___ PROVIDED MATERIAL
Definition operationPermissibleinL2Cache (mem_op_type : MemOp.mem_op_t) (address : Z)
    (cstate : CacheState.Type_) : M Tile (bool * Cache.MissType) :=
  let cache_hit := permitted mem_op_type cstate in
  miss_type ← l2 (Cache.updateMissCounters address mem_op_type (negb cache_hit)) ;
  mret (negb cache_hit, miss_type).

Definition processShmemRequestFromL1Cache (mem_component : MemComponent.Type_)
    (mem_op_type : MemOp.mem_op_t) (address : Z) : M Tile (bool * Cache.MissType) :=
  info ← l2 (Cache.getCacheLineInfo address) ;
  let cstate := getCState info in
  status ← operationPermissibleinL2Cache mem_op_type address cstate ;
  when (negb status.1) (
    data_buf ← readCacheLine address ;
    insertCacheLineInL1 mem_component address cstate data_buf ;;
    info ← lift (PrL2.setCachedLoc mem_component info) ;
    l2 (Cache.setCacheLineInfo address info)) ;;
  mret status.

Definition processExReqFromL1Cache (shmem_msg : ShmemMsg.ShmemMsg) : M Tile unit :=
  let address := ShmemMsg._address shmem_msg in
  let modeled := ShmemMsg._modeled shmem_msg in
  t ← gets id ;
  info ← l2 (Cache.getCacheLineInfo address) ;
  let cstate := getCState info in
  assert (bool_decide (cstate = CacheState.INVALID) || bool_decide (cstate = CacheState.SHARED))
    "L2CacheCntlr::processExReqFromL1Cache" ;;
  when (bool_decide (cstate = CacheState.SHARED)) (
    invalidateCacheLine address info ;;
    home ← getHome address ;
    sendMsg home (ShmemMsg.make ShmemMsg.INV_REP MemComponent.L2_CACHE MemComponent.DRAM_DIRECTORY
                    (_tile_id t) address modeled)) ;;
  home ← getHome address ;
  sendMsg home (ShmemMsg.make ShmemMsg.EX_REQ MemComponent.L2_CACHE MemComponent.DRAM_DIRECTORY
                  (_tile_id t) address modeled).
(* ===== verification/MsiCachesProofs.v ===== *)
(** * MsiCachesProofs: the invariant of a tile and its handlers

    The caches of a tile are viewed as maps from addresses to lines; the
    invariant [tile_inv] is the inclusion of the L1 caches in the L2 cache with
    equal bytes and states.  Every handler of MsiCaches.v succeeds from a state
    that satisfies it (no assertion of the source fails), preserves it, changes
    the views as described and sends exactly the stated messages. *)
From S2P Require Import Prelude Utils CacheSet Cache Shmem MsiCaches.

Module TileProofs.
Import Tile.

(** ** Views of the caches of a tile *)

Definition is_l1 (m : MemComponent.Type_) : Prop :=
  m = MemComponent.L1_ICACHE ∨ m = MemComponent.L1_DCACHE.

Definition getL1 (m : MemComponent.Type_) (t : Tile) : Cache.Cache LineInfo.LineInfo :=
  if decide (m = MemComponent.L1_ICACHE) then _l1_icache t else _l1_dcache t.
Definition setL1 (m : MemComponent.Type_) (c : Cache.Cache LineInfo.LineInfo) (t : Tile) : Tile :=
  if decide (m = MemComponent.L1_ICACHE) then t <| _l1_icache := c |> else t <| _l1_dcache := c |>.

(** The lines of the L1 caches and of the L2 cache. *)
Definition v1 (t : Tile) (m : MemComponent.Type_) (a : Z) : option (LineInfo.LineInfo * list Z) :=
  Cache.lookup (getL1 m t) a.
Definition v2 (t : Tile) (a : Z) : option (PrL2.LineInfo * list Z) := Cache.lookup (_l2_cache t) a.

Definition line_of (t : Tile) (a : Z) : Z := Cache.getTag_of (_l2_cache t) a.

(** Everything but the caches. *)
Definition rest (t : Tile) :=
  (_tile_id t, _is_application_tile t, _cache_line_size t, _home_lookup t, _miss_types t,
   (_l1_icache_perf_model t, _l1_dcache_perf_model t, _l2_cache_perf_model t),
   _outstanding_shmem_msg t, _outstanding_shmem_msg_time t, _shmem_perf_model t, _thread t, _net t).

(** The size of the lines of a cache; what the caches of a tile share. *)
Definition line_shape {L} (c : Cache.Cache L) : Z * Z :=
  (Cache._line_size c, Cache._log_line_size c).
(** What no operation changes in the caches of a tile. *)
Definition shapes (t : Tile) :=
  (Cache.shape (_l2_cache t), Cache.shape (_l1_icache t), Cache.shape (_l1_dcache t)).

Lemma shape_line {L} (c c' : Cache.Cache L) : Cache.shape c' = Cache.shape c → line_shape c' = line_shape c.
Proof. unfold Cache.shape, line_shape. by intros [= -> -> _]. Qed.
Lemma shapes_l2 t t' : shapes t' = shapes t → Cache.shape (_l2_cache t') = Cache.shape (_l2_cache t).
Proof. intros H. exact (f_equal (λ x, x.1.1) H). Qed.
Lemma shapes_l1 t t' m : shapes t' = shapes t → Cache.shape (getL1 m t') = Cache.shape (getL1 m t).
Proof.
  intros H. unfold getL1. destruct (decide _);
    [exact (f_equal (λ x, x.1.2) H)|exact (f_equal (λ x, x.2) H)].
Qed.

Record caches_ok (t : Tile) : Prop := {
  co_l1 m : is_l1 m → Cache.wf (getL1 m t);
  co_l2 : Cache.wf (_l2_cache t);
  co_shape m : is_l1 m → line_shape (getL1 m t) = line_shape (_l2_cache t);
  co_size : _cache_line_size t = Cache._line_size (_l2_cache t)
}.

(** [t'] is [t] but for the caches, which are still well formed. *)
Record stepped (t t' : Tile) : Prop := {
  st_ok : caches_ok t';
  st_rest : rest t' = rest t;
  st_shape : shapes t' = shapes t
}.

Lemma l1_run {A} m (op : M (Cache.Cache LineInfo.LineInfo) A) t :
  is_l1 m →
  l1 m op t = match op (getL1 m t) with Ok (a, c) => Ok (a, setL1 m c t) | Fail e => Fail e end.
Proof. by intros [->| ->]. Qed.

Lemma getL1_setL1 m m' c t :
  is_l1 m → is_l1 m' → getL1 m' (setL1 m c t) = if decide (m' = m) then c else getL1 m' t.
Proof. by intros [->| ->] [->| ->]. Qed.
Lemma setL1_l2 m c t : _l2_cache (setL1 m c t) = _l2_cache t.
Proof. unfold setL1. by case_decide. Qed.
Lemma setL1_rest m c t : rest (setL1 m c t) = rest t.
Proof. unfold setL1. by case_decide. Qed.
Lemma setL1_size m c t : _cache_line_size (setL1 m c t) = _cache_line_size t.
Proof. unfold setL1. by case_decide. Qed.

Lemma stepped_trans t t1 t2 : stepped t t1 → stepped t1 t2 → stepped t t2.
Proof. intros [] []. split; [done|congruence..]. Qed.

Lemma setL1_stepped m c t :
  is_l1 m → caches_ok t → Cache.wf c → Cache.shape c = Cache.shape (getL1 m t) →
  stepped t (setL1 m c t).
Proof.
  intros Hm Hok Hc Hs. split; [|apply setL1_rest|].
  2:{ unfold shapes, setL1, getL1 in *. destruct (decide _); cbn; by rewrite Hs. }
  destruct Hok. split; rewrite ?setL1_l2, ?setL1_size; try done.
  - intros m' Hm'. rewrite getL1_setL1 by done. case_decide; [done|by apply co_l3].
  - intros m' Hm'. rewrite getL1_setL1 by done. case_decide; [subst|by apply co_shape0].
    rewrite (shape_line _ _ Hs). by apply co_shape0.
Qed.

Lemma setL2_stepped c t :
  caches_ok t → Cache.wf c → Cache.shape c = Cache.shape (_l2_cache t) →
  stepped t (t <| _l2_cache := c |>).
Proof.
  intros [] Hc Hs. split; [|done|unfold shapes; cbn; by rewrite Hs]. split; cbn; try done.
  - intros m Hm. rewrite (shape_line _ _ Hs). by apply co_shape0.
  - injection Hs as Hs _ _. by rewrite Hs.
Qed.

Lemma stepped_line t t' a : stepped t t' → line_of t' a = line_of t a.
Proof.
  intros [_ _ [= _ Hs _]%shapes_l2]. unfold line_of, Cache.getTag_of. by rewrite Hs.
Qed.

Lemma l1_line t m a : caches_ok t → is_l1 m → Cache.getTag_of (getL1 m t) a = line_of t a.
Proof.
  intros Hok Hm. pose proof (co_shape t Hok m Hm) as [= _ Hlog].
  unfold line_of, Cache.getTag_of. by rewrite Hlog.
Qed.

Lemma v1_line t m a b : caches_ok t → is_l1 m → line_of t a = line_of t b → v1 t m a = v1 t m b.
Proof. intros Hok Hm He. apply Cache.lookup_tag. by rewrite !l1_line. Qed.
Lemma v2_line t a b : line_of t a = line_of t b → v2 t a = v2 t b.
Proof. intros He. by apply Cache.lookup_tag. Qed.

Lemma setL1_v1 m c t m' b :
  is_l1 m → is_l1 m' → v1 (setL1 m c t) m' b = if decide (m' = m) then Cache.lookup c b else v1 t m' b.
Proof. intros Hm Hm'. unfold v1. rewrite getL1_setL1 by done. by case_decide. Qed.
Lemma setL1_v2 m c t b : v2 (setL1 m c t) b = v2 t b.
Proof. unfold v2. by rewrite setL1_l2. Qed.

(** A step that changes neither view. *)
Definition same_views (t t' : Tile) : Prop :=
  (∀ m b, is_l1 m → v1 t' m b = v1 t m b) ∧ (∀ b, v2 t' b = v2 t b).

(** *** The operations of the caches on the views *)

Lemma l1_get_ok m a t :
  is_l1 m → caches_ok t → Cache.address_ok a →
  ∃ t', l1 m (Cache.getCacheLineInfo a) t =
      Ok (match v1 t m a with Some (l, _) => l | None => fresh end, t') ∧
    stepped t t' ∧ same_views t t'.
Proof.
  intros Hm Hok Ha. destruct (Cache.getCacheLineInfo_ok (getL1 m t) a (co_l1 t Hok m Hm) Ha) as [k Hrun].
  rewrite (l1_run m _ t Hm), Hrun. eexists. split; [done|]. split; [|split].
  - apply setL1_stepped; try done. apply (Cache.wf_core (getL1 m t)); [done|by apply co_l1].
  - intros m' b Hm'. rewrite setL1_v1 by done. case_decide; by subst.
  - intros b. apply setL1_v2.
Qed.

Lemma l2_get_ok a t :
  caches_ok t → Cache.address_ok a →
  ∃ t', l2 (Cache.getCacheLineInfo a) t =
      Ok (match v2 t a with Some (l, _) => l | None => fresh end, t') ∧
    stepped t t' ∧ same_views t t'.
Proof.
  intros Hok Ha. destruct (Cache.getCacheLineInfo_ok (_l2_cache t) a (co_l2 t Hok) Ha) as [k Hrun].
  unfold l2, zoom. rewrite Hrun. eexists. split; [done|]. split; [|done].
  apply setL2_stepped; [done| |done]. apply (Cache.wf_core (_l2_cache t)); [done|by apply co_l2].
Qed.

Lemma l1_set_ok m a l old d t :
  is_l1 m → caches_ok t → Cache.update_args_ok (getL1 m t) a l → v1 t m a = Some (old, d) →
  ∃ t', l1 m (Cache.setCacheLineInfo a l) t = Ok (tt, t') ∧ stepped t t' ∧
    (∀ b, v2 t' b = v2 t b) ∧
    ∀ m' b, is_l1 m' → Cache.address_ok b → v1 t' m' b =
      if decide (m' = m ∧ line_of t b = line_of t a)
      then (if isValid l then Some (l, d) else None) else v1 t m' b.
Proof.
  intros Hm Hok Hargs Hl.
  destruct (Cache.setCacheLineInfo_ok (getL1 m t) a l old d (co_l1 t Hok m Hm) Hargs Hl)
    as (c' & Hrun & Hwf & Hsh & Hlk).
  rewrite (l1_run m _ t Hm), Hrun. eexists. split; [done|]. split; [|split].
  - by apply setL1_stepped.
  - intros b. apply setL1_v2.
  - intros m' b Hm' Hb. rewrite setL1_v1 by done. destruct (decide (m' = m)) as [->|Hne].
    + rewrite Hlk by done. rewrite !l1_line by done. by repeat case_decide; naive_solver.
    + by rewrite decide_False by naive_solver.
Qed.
______
Looking at the records above, return exactly the lines from the line with "Proof. intros H." to the line with "shapes, setL1, getL1", both ends included.

Proof. intros H. exact (f_equal (λ x, x.1.1) H). Qed.
Lemma shapes_l1 t t' m : shapes t' = shapes t → Cache.shape (getL1 m t') = Cache.shape (getL1 m t).
Proof.
  intros H. unfold getL1. destruct (decide _);
    [exact (f_equal (λ x, x.1.2) H)|exact (f_equal (λ x, x.2) H)].
Qed.

Record caches_ok (t : Tile) : Prop := {
  co_l1 m : is_l1 m → Cache.wf (getL1 m t);
  co_l2 : Cache.wf (_l2_cache t);
  co_shape m : is_l1 m → line_shape (getL1 m t) = line_shape (_l2_cache t);
  co_size : _cache_line_size t = Cache._line_size (_l2_cache t)
}.

(** [t'] is [t] but for the caches, which are still well formed. *)
Record stepped (t t' : Tile) : Prop := {
  st_ok : caches_ok t';
  st_rest : rest t' = rest t;
  st_shape : shapes t' = shapes t
}.

Lemma l1_run {A} m (op : M (Cache.Cache LineInfo.LineInfo) A) t :
  is_l1 m →
  l1 m op t = match op (getL1 m t) with Ok (a, c) => Ok (a, setL1 m c t) | Fail e => Fail e end.
Proof. by intros [->| ->]. Qed.

Lemma getL1_setL1 m m' c t :
  is_l1 m → is_l1 m' → getL1 m' (setL1 m c t) = if decide (m' = m) then c else getL1 m' t.
Proof. by intros [->| ->] [->| ->]. Qed.
Lemma setL1_l2 m c t : _l2_cache (setL1 m c t) = _l2_cache t.
Proof. unfold setL1. by case_decide. Qed.
Lemma setL1_rest m c t : rest (setL1 m c t) = rest t.
Proof. unfold setL1. by case_decide. Qed.
Lemma setL1_size m c t : _cache_line_size (setL1 m c t) = _cache_line_size t.
Proof. unfold setL1. by case_decide. Qed.

Lemma stepped_trans t t1 t2 : stepped t t1 → stepped t1 t2 → stepped t t2.
Proof. intros [] []. split; [done|congruence..]. Qed.

Lemma setL1_stepped m c t :
  is_l1 m → caches_ok t → Cache.wf c → Cache.shape c = Cache.shape (getL1 m t) →
  stepped t (setL1 m c t).
Proof.
  intros Hm Hok Hc Hs. split; [|apply setL1_rest|].
  2:{ unfold shapes, setL1, getL1 in *. destruct (decide _); cbn; by rewrite Hs. }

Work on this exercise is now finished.